**THE TASK:** All that should be output is the block of lines below from the line with "(** The elements of the array [get(styleName)]" to the line with "(** ASCII whitespace: tab, line", both included, exactly as written.

**AVAILABLE DATA:**

Content starts

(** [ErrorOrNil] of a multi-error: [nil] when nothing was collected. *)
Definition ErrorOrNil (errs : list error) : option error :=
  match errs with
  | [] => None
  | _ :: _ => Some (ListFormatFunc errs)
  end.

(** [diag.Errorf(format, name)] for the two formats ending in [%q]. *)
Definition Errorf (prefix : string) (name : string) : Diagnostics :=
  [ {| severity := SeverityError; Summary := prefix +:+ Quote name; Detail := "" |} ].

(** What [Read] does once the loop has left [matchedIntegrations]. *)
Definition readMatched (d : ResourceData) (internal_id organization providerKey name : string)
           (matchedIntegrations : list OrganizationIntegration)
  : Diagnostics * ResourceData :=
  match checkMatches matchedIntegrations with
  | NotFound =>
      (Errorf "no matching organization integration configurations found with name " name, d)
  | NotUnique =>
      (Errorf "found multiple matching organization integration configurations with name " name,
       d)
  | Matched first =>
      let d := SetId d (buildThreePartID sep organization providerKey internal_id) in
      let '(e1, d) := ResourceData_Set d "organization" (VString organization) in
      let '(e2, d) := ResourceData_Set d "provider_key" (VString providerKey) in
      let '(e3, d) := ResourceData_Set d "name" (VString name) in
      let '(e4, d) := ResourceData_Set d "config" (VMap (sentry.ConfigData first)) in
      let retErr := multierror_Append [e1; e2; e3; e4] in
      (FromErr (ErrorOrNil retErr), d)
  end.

Content ends
Content starts

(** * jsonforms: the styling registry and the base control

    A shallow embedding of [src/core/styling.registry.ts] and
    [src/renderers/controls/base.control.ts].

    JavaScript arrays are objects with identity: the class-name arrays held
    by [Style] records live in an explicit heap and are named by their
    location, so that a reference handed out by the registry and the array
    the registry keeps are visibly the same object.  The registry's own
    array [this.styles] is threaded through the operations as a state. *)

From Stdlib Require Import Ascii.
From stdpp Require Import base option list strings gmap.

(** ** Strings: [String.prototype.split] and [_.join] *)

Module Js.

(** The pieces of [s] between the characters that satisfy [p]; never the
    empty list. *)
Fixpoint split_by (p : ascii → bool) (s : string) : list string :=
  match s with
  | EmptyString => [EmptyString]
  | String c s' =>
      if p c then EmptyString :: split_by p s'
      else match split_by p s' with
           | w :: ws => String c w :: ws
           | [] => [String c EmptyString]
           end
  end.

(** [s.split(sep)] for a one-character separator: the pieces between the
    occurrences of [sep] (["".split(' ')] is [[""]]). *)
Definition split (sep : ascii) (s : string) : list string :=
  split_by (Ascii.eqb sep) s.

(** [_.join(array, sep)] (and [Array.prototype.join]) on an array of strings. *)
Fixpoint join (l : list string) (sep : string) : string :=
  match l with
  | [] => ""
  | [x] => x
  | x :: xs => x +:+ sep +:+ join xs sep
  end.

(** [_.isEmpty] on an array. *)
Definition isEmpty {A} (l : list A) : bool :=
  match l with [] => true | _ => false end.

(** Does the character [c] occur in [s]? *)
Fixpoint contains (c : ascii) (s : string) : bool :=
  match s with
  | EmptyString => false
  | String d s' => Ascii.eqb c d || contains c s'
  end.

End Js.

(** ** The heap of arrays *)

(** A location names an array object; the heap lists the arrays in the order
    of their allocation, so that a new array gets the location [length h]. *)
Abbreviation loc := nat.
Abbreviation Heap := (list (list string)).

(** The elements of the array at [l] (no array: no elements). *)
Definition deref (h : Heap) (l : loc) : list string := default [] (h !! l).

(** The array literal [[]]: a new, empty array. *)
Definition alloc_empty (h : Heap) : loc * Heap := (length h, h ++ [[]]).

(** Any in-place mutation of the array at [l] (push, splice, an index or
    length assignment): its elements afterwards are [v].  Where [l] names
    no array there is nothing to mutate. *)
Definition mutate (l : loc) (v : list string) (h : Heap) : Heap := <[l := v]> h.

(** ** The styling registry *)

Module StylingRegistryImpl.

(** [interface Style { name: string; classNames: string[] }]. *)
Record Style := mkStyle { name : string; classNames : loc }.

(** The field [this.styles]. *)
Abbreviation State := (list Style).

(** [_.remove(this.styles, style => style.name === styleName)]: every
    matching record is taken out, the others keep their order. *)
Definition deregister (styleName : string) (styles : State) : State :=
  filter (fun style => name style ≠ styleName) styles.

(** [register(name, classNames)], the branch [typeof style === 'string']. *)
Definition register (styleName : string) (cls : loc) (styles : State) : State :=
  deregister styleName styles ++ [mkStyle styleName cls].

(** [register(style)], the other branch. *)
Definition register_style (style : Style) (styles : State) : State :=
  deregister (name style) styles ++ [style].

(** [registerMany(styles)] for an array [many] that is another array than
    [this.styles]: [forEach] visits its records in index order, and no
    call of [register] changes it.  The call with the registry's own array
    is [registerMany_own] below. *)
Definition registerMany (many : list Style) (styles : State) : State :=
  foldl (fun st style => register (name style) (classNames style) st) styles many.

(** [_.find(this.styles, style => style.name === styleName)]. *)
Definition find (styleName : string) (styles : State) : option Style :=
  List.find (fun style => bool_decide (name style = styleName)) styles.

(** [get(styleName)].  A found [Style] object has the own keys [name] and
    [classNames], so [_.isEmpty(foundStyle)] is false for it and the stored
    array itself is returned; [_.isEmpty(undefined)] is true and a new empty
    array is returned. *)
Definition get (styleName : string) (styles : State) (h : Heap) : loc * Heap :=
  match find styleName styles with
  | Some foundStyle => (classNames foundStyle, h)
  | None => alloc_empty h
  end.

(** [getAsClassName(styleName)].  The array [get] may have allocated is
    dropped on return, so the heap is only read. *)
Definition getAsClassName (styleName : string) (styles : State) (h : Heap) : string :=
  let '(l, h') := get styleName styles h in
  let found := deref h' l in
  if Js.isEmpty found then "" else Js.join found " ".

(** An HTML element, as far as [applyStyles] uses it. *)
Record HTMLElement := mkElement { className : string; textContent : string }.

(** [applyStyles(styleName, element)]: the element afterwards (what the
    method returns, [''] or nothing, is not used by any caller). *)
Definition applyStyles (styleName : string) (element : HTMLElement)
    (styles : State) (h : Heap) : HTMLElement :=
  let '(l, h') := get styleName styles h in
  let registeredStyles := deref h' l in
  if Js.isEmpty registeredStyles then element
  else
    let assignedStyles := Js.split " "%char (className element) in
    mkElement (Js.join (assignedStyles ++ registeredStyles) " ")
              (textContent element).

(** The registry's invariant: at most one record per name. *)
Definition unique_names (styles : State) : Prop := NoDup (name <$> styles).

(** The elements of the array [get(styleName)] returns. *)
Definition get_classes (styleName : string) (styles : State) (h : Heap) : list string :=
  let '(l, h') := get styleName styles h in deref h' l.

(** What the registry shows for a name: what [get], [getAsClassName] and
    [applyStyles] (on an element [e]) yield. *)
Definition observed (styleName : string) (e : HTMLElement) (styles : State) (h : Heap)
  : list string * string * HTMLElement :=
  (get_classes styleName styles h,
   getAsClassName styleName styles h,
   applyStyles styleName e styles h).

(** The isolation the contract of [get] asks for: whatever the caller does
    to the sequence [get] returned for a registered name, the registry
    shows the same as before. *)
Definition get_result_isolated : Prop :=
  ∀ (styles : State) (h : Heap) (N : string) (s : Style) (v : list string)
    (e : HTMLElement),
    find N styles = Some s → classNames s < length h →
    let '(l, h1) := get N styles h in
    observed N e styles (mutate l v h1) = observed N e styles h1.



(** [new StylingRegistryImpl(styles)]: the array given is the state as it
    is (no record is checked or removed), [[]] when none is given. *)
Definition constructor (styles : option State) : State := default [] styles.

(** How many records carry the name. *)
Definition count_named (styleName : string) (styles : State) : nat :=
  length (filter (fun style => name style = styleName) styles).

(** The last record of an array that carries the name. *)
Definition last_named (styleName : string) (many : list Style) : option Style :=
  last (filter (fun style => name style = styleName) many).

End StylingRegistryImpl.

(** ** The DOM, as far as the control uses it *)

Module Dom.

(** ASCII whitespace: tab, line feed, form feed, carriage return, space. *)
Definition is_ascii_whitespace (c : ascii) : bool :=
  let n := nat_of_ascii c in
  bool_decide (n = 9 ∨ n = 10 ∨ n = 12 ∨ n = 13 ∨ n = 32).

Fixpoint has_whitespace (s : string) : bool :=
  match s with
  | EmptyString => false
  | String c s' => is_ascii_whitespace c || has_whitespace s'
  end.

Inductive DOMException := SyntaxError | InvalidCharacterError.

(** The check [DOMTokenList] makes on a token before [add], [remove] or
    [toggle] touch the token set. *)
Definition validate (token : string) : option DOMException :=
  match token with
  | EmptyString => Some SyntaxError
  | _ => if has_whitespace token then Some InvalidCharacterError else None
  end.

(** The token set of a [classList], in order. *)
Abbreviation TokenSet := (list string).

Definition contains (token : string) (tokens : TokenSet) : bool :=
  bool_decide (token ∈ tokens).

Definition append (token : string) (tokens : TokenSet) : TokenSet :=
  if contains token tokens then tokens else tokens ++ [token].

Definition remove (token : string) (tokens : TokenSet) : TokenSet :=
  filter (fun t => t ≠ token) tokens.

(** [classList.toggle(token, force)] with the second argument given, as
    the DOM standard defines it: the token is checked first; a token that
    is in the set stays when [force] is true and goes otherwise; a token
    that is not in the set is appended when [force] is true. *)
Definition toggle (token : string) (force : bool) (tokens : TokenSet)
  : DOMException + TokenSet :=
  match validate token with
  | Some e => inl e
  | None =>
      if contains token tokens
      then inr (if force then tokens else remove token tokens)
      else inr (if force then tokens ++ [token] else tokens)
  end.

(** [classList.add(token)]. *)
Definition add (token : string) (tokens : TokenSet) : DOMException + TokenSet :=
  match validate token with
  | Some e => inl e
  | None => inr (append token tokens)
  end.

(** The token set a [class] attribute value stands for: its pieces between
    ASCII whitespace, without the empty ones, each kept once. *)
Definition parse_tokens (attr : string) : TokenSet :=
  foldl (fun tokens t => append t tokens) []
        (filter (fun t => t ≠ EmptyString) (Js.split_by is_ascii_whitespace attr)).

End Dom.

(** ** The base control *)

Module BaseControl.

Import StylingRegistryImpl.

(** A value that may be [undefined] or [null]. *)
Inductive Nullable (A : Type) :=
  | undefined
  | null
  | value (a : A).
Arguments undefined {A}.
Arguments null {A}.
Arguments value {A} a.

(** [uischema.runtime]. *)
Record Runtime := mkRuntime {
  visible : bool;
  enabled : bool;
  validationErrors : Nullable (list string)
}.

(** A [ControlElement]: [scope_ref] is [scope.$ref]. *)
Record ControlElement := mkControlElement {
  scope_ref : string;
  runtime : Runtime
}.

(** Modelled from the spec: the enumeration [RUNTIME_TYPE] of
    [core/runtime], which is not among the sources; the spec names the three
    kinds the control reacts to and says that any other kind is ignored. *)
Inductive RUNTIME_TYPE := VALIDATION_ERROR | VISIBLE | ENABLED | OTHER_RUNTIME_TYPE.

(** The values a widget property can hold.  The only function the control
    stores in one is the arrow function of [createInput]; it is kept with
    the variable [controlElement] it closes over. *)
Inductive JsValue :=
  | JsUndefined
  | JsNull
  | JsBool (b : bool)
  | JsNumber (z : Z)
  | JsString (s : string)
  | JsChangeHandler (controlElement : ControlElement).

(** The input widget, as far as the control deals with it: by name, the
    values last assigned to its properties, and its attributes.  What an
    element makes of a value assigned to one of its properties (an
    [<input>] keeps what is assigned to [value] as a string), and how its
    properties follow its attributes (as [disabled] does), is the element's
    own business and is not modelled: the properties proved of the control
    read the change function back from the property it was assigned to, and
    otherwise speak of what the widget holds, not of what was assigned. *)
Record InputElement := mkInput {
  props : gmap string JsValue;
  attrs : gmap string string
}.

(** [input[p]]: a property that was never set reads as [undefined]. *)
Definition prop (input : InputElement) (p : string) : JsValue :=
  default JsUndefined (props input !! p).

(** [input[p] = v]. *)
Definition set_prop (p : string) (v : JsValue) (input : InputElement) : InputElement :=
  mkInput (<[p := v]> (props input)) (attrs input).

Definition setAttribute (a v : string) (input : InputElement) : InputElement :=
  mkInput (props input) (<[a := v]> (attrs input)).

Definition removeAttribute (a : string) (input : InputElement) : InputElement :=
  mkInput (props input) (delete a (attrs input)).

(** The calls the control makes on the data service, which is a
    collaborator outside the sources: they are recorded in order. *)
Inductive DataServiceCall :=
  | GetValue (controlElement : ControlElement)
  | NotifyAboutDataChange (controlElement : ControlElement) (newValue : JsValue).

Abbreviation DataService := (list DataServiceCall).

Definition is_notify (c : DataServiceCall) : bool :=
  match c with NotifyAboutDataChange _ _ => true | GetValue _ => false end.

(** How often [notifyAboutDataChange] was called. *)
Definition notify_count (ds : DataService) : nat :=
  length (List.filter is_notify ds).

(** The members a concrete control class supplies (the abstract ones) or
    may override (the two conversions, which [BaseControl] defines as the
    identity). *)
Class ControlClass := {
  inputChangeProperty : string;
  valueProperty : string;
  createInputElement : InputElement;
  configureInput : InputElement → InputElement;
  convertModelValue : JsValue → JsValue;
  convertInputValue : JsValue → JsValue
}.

Content ends
Content starts

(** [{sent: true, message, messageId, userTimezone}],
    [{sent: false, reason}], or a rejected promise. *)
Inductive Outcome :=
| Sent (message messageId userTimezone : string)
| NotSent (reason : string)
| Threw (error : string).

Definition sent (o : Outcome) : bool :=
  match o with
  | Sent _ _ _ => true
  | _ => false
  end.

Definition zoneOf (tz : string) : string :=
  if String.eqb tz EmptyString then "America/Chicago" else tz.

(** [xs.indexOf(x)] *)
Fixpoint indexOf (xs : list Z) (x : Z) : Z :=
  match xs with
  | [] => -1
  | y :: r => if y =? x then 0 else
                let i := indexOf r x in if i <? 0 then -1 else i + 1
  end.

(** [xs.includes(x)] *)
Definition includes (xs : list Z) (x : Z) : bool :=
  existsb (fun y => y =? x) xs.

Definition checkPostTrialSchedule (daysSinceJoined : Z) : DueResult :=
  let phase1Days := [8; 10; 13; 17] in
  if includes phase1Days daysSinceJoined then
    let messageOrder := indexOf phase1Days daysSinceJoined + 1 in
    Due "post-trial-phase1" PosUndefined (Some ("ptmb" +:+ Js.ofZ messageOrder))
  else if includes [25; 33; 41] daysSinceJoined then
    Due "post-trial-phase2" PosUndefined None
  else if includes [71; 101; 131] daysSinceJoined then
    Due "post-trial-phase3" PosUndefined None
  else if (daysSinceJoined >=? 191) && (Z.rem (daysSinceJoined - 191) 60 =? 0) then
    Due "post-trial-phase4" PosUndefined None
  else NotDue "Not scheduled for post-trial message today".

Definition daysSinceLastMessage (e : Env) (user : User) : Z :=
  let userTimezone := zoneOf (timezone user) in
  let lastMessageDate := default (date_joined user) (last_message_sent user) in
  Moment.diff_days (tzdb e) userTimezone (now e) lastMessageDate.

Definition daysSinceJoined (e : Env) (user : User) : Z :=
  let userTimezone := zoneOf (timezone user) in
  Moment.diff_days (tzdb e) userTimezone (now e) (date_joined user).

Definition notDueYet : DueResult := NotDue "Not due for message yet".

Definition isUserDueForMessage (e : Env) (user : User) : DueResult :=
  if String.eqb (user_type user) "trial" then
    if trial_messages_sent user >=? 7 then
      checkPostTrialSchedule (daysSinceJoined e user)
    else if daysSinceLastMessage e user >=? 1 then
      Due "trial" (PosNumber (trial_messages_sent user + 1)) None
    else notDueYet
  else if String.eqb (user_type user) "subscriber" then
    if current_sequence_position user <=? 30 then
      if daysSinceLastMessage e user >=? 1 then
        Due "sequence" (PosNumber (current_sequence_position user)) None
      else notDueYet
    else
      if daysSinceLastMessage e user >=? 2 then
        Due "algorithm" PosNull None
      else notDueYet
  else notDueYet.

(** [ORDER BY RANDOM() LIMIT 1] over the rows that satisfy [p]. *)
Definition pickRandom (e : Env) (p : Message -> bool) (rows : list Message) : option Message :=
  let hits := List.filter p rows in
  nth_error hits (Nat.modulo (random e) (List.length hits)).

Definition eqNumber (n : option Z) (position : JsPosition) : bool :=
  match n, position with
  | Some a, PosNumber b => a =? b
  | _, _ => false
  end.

Content ends

**TASK OUTPUT:**
(** The elements of the array [get(styleName)] returns. *)
Definition get_classes (styleName : string) (styles : State) (h : Heap) : list string :=
  let '(l, h') := get styleName styles h in deref h' l.

(** What the registry shows for a name: what [get], [getAsClassName] and
    [applyStyles] (on an element [e]) yield. *)
Definition observed (styleName : string) (e : HTMLElement) (styles : State) (h : Heap)
  : list string * string * HTMLElement :=
  (get_classes styleName styles h,
   getAsClassName styleName styles h,
   applyStyles styleName e styles h).

(** The isolation the contract of [get] asks for: whatever the caller does
    to the sequence [get] returned for a registered name, the registry
    shows the same as before. *)
Definition get_result_isolated : Prop :=
  ∀ (styles : State) (h : Heap) (N : string) (s : Style) (v : list string)
    (e : HTMLElement),
    find N styles = Some s → classNames s < length h →
    let '(l, h1) := get N styles h in
    observed N e styles (mutate l v h1) = observed N e styles h1.



(** [new StylingRegistryImpl(styles)]: the array given is the state as it
    is (no record is checked or removed), [[]] when none is given. *)
Definition constructor (styles : option State) : State := default [] styles.

(** How many records carry the name. *)
Definition count_named (styleName : string) (styles : State) : nat :=
  length (filter (fun style => name style = styleName) styles).

(** The last record of an array that carries the name. *)
Definition last_named (styleName : string) (many : list Style) : option Style :=
  last (filter (fun style => name style = styleName) many).

End StylingRegistryImpl.

(** ** The DOM, as far as the control uses it *)

Module Dom.

(** ASCII whitespace: tab, line feed, form feed, carriage return, space. *)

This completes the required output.